## TASK DESCRIPTION
Copy each line of the listing below where the word "modified" turns up.

+++++

(** Modelled from the spec: the enumerations [FunctionAlgorithm] and
    [BasicBlockAlgorithm] of [bindiff.types] are not part of the sources at
    hand.  The spec only says that the stored integer is decoded into the
    enumeration of its granularity; a member is represented by the integer it
    decodes. *)
Inductive FunctionAlgorithm := FunctionAlgorithm_of (code : Z).
Inductive BasicBlockAlgorithm := BasicBlockAlgorithm_of (code : Z).

(** Modelled from the spec: the classes [ProgramBinDiff], [FunctionBinDiff],
    [BasicBlockBinDiff] and [InstructionBinDiff] of [bindiff.types] are not
    part of the sources at hand.  Following the spec, every annotation is
    optional and unset until propagation assigns it ([match] is a
    cross-reference to an object of the other program, or absent); a set
    [match] is true in a condition and two references are equal when they name
    the same object.  Numbers read from the store are rationals. *)
Record Annotations := {
  p_similarity : gmap side Q;
  p_confidence : gmap side Q;
  fn_similarity : gmap fref Q;
  fn_confidence : gmap fref Q;
  fn_algorithm : gmap fref FunctionAlgorithm;
  fn_match : gmap fref fref;
  bb_match : gmap bref bref;
  bb_algorithm : gmap bref BasicBlockAlgorithm;
  inst_match : gmap iref iref
}.

Definition no_annotations : Annotations :=
  {| p_similarity := ∅; p_confidence := ∅; fn_similarity := ∅; fn_confidence := ∅;
     fn_algorithm := ∅; fn_match := ∅; bb_match := ∅; bb_algorithm := ∅;
     inst_match := ∅ |}.

(** Lines written by [print]. *)
Inductive printed :=
| WillMatchAnother (bb1 bb1_match bb2 bb2_match : bref)
| AlreadyMatched.

(** Timestamps as [datetime] holds them. *)
Record datetime := {
  year : Z; month : Z; day : Z; hour : Z; minute : Z; second : Z
}.

(** The [BinDiff] object together with the attributes of the two graphs it
    mutates and the lines it printed. *)
Record BinDiff := {
  primary : ProgramBinDiff;
  secondary : ProgramBinDiff;
  graph : Annotations;
  similarity : option Q;
  confidence : option Q;
  created : option datetime;
  modified : option datetime;
  single_match : list (Z * Z);
  stdout : list printed
}.

Definition with_graph (g : Annotations) (st : BinDiff) : BinDiff :=
  {| primary := primary st; secondary := secondary st;
     graph := g; similarity := similarity st; confidence := confidence st;
     created := created st; modified := modified st;
     single_match := single_match st; stdout := stdout st |}.

Definition set_p_similarity (v : gmap side Q) (g : Annotations) : Annotations :=
  {| p_similarity := v; p_confidence := p_confidence g;
     fn_similarity := fn_similarity g; fn_confidence := fn_confidence g;
     fn_algorithm := fn_algorithm g; fn_match := fn_match g;
     bb_match := bb_match g; bb_algorithm := bb_algorithm g;
     inst_match := inst_match g |}.
(** * tpf: the RabbitMQ client layer (src/rabbitmq)

    A shallow embedding of [types.py], [client.py], [connection_manager.py],
    [setup_helper.py] and [client_manager.py].

    The Python objects are records; methods are functions in a state-and-
    exception monad over one [State] that holds what the code can observe or
    change: the calls made into pika, logging and asyncio (the [trace]), the
    replies the broker still owes (the [pending] callbacks), the class-level
    attributes of [ConnectionManager] and [DefaultParameters], and the
    [SetupHelper] instance.  Closures handed to pika are named by the
    constructors of [Callback]; [invoke] runs the body of each. *)

From stdpp Require Import base option list strings.
From Stdlib Require Import ZArith.
From Stdlib.Strings Require Import Byte.
From Stdlib Require Import DecimalString.

Set Warnings "-register-all".

Open Scope Z_scope.
Open Scope string_scope.
Open Scope list_scope.

(** ** Python values shared by all modules *)

(** The exception classes the code raises or can meet.  The first four derive
    from [BaseException] only; all others derive from [Exception]. *)
Inductive PyClass : Type :=
| SystemExit
| KeyboardInterrupt
| GeneratorExit
| CancelledError
| AttributeError
| RuntimeError
| TypeError
| ValueError
| UnicodeDecodeError
| JSONDecodeError
| NoOptionError
| InvalidFormatError
| MissingPublisherAddressError
| ApplicationError (name : string).

Global Instance PyClass_eq_dec : EqDecision PyClass.
Proof. solve_decision. Defined.

(** Modelled from the spec: errors.py, which declares [InvalidFormatError]
    and [MissingPublisherAddressError], is not among the sources.  The spec
    has the first "routed through the same handler chain as user-handler
    exceptions" and the second a configuration error "surfaced to the
    immediate caller", so both are ordinary [Exception] subclasses.  For the
    other classes this is Python's [issubclass(c, Exception)]. *)
Definition is_Exception (c : PyClass) : bool :=
  match c with
  | SystemExit | KeyboardInterrupt | GeneratorExit | CancelledError => false
  | _ => true
  end.

(** An exception object: its class, its message and, for [raise ... from e],
    its cause. *)
Inductive PyException : Type :=
| Exc (cls : PyClass) (message : string) (cause : option PyException).

Definition exc_class (e : PyException) : PyClass :=
  match e with Exc c _ _ => c end.

(** [isinstance(e, c)] for the leaf classes above. *)
Definition isinstance (e : PyException) (c : PyClass) : bool :=
  bool_decide (exc_class e = c).

(** How a call ends. *)
Inductive Result (A : Type) : Type :=
| Return (a : A)
| Raise (e : PyException).
Arguments Return {A} a.
Arguments Raise {A} e.

Definition raised {A} (r : Result A) : option PyException :=
  match r with Return _ => None | Raise e => Some e end.

(** The attribute access [None.attr]. *)
Definition NoneType_has_no_attribute (attr : string) : PyException :=
  Exc AttributeError ("'NoneType' object has no attribute '" +:+ attr +:+ "'") None.

(** JSON documents, as [json.loads] builds them and [json.dumps] prints
    them; numbers keep their literal.  A [dict] the application builds can
    also hold a Python value that is no JSON document (a [set], [bytes], a
    [datetime]): [JOther], with the name of its type. *)
Inductive Json : Type :=
| JNull
| JBool (b : bool)
| JNumber (literal : string)
| JString (s : string)
| JArray (items : list Json)
| JObject (members : list (string * Json))
| JOther (type_name : string).

(** A message as the application sees it ([dict | str]): a Python [str] is
    [JString], a [dict] is [JObject]. *)
Definition Message : Type := Json.

Definition bytes : Type := list byte.

(** ** types.py *)

Inductive ExchangeType : Type := direct | fanout | headers | topic.

Definition DEFAULT_EXCHANGE : string := EmptyString.
Definition DEFAULT_EXCHANGE_TYPE : ExchangeType := direct.

Module Address.
Record t : Type := mk {
  queue : option string;
  routing_key : option string;
  exchange : string;
  exchange_type : ExchangeType;
}.

(** [Address(queue=q)]: the dataclass defaults. *)
Definition default : t :=
  {| queue := None; routing_key := None;
     exchange := DEFAULT_EXCHANGE; exchange_type := DEFAULT_EXCHANGE_TYPE |}.

Definition set_routing_key (v : option string) (self : t) : t :=
  {| queue := queue self; routing_key := v;
     exchange := exchange self; exchange_type := exchange_type self |}.
End Address.

(** [Address.check_attributes]: raises when [queue is None]; otherwise the
    address object is left with its routing key filled in.  The returned
    address is the object after the call. *)
Definition check_attributes (self : Address.t) : Result Address.t :=
  match Address.queue self with
  | None => Raise (Exc AttributeError "Missing `queue` attribute" None)
  | Some _ =>
      match Address.routing_key self with
      | None => Return (Address.set_routing_key (Address.queue self) self)
      | Some _ => Return self
      end
  end.

Definition is_default_exchange (self : Address.t) : bool :=
  bool_decide (Address.exchange self = EmptyString).

(** [pika.spec.Basic.Deliver] and [pika.spec.BasicProperties], with the
    fields this code reads or writes. *)
Record Deliver : Type := {
  deliver_consumer_tag : nat;
  delivery_tag : Z;
  redelivered : bool;
  deliver_exchange : string;
  deliver_routing_key : string;
}.

Record BasicProperties : Type := {
  app_id : option string;
  content_type : option string;
}.
Lemma normalize_nonempty pf path : PathJoin.normalize pf path <> [].
Proof.
  unfold PathJoin.normalize. destruct path as [|c0 path]; [discriminate|].
  destruct (PathJoin.intercalate _ _) as [|b body].
  - destruct (isPathSeparator pf c0); [discriminate|].
    destruct (isPathSeparator pf _); discriminate.
  - destruct (isPathSeparator pf c0); discriminate.
Qed.

Lemma join_nonempty pf parts : PathJoin.join pf parts <> [].
Proof.
  unfold PathJoin.join. destruct (List.filter _ parts); [discriminate|].
  apply normalize_nonempty.
Qed.

Lemma not_cancelled_Cleared st : Inv [] st -> isCancelled st = false -> Cleared st.
Proof.
  intros HI Hc Hn. rewrite (inv_flag _ _ HI) in Hc; [discriminate Hc|].
  rewrite Hn. discriminate.
Qed.

Lemma unregistered_Inv p st :
  p ∉ dirs st -> Inv [] st ->
  Inv [] (set_tempDirectories
            (List.filter (fun dir => negb (jseqb dir p)) (tempDirectories st)) st).
Proof.
  intros Hp [H1 H2 H3 H4]. split; try assumption.
  unfold registered. cbn. intros q Hq Hd.
  destruct (H3 q Hq Hd) as [[Hr|Hr]|Hr]; [by left; left| |by apply elem_of_nil in Hr].
  left. right. apply list_elem_of_In, filter_In. split; [by apply list_elem_of_In|].
  apply negb_true_iff. unfold jseqb. apply bool_decide_eq_false. by intros ->.
Qed.

Lemma registered_output_Inv out st :
  out <> [] -> currentOutputPath st = None -> Inv [out] st ->
  Inv [] (set_currentOutputPath (Some out) st).
Proof.
  intros Hne Hn [H1 H2 H3 H4]. split; try assumption.
  - unfold registered. cbn. intros q Hq Hd.
    destruct (H3 q Hq Hd) as [[Hr|Hr]|Hr].
    + rewrite Hn in Hr. discriminate Hr.
    + left. by right.
    + apply list_elem_of_singleton in Hr. subst q. left. by left.
  - cbn. intros [= ->]. contradiction.
Qed.

Section Stage4.

Variable pf : platform.
Variable handle : Ext -> State -> State.
Hypothesis handle_benign : Benign handle.
(** [def _grid_rf() -> tuple[Any, dict]] *)
Definition _grid_rf : result (Classifier * param_grid) :=
_ <- import_ "sklearn" ;;
let clf := RandomForestClassifier 42 in
let params :=
  [ ("clf__n_estimators", [VInt 100; VInt 300]);
    ("clf__max_depth", [VNone; VInt 10; VInt 20]) ]%string in
Ok (clf, params).

(** [def _grid_xgb()]: a failed import is caught and gives [(None, {})]. *)
Definition _grid_xgb : option Classifier * param_grid :=
match import_ "xgboost" with
| Raise _ => (None, [])
| Ok _ =>
    let clf := XGBClassifier "multi:softprob" 3 "hist" "mlogloss" 42 0 in
    let params :=
      [ ("clf__n_estimators", [VInt 200; VInt 400]);
        ("clf__max_depth", [VInt 3; VInt 6]);
        ("clf__learning_rate", [VFloat 0.05; VFloat 0.1]) ]%string in
    (Some clf, params)
end.

(** [def _grid_lgbm()] *)
Definition _grid_lgbm : option Classifier * param_grid :=
match import_ "lightgbm" with
| Raise _ => (None, [])
| Ok _ =>
    let clf := LGBMClassifier "multiclass" 3 42 in
    let params :=
      [ ("clf__n_estimators", [VInt 200; VInt 400]);
        ("clf__max_depth", [VInt (-1); VInt 10; VInt 20]);
        ("clf__learning_rate", [VFloat 0.05; VFloat 0.1]) ]%string in
    (Some clf, params)
end.

(** The candidate list [grids] of [train_select_serialize], as its lines
    133 to 154 build it. *)
Definition candidate_grids (pre : ColumnTransformer) (scoring : option string)
           (cv_folds : option Z) : result (list (string * GridSearchCV)) :=
let grids := [] in
' (rf, rf_params) <- _grid_rf ;;
let rf_pipe := mkPipeline pre rf in
let rf_gs := mkGridSearchCV rf_pipe rf_params cv_folds scoring (-1) in
let grids := grids ++ [("RandomForest"%string, rf_gs)] in
let '(xgb, xgb_params) := _grid_xgb in
let grids :=
  match xgb with
  | Some xgb =>
      let xgb_pipe := mkPipeline pre xgb in
      let xgb_gs := mkGridSearchCV xgb_pipe xgb_params cv_folds scoring (-1) in
      grids ++ [("XGBoost"%string, xgb_gs)]
  | None => grids
  end in
let '(lgbm, lgbm_params) := _grid_lgbm in
let grids :=
  match lgbm with
  | Some lgbm =>
      let lgbm_pipe := mkPipeline pre lgbm in
      let lgbm_gs := mkGridSearchCV lgbm_pipe lgbm_params cv_folds scoring (-1) in
      grids ++ [("LightGBM"%string, lgbm_gs)]
  | None => grids
  end in
Ok grids.

(** The four running variables of the selection loop. *)
Record Best : Type := mkBest {
  best_name : string;
  best_score : float;
  best_params : dict;
  best_estimator : option Estimator
}.

(** [best_name = ""; best_score = -np.inf; best_params = {}; best_estimator = None] *)
Definition initial_best : Best := mkBest "" PyFloat.neg_inf [] None.

(** [for name, gs in grids: gs.fit(X_df, y); if gs.best_score_ > best_score: ...] *)
Fixpoint fit_candidates (X_df : DataFrame) (y : list value)
         (grids : list (string * GridSearchCV)) (best : Best) : result Best :=
match grids with
| [] => Ok best
| (name, gs) :: rest =>
    fitted <- grid_search_fit rt gs X_df y ;;
    let best :=
      if PyFloat.gt (best_score_ fitted) (best_score best)
      then mkBest name (best_score_ fitted) (best_params_ fitted)
                  (Some (best_estimator_ fitted))
      else best in
    fit_candidates X_df y rest best
end.

(** [def train_select_serialize(records, scoring="f1_macro", cv_folds=3)
       -> tuple[str, float, dict, bytes]] *)
Definition train_select_serialize (records : list dict) (scoring : option string)
           (cv_folds : option Z) : result (string * float * dict * bytes) :=
_ <- import_ "numpy" ;;
_ <- import_ "sklearn" ;;
_ <- import_ "joblib" ;;
' (X_df, y) <- _records_to_dataframe records ;;
pre <- _build_preprocessor X_df ;;
grids <- candidate_grids pre scoring cv_folds ;;
best <- fit_candidates X_df y grids initial_best ;;
match best_estimator best with
| None => Raise (RuntimeError "No estimator was trained successfully")
| Some best_estimator =>
    artifact_bytes <- joblib_dump rt best_estimator ;;
    Ok (best_name best, best_score best, best_params best, artifact_bytes)
end.

(** [def load_model_from_bytes(artifact: bytes)] *)
Definition load_model_from_bytes (artifact : bytes) : result Estimator :=
_ <- import_ "joblib" ;;
joblib_load rt artifact.

End WithRuntime.

End ModelUtils.

(* ===================================================================== *)
(** ** database.py: the tables and the session *)
(* ===================================================================== *)

Module Database.
Import Py.

(** [class Prediction(Base)]; timestamps are instants on the UTC clock. *)
Module Prediction.
Record t : Type := mk {
  id : Z;
  risk_level : string;
  input_data : dict;
  created_at : Z
}.
End Prediction.

(** [class ModelArtifact(Base)] *)
Module ModelArtifact.
Record t : Type := mk {
  id : Z;
  name : string;
  created_at : Z;
  metrics : dict;
  artifact : bytes;
  active : bool
}.

(** A row with its [active] column set to a new value. *)
Definition set_active (b : bool) (r : t) : t :=
mk (id r) (name r) (created_at r) (metrics r) (artifact r) b.
End ModelArtifact.

(** The two tables of the SQLite file that this code reads and writes. *)
Record Store : Type := mkStore {
  models : list ModelArtifact.t;
  predictions : list Prediction.t
}.

(** An object handed to [db.add] and not yet flushed: it has neither its
    primary key nor its [created_at] default. *)
Inductive Transient : Type :=
| NewModelArtifact (name : string) (metrics : dict) (artifact : bytes) (active : bool)
| NewPrediction (risk_level : string) (input_data : dict).

(** The primary key of an object that was flushed. *)
Inductive Identity : Type :=
| ModelArtifactKey (id : Z)
| PredictionKey (id : Z).

(** A [Session] ([autocommit=False, autoflush=False]): the committed
    database, the view inside the open transaction, the objects added and
    not yet flushed, the keys of the objects flushed (in the order they were
    added), and the states this session has committed (oldest first). *)
Record Session : Type := mkSession {
  committed : Store;
  tx : Store;
  new : list Transient;
  identity_map : list Identity;
  history : list Store
}.

(** [SessionLocal()] on a database. *)
Definition open_session (db : Store) : Session := mkSession db db [] [] [].

(** [db.close()]: what was not committed is rolled back. *)
Definition close_session (s : Session) : Store := committed s.

(** The key an [INTEGER PRIMARY KEY] column gets on insert: one more than
    the largest key in the table, 1 in an empty table. *)
Definition next_id (ids : list Z) : Z :=
match ids with
| [] => 1
| i :: rest => fold_right Z.max i rest + 1
end.

(** [INSERT] of one object at flush time; [now] is what the column default
    [datetime.now(UTC)] reads. *)
Definition insert (now : Z) (obj : Transient) (st : Store) : Identity * Store :=
match obj with
| NewModelArtifact name metrics artifact active =>
    let i := next_id (map ModelArtifact.id (models st)) in
    (ModelArtifactKey i,
     mkStore (models st ++ [ModelArtifact.mk i name now metrics artifact active])
             (predictions st))
| NewPrediction risk_level input_data =>
    let i := next_id (map Prediction.id (predictions st)) in
    (PredictionKey i,
     mkStore (models st)
             (predictions st ++ [Prediction.mk i risk_level input_data now]))
end.

Fixpoint flush (now : Z) (objs : list Transient) (st : Store)
  : list Identity * Store :=
match objs with
| [] => ([], st)
| obj :: rest =>
    let '(k, st) := insert now obj st in
    let '(ks, st) := flush now rest st in
    (k :: ks, st)
end.

(** A handle on an object given to [db.add]: its rank among the objects
    this session was given. *)
Definition handle : Type := nat.

(** [db.add(obj)] *)
Definition db_add (s : Session) (obj : Transient) : handle * Session :=
(List.length (identity_map s) + List.length (new s),
 mkSession (committed s) (tx s) (new s ++ [obj]) (identity_map s) (history s)).

(** [db.commit()]: flush, then make the transaction's view the committed
    state. *)
Definition db_commit (now : Z) (s : Session) : Session :=
let '(keys, st) := flush now (new s) (tx s) in
mkSession st st [] (identity_map s ++ keys) (history s ++ [st]).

+++++

## REPLY TO THE EXERCISE
  modified : option datetime;
     created := created st; modified := modified st;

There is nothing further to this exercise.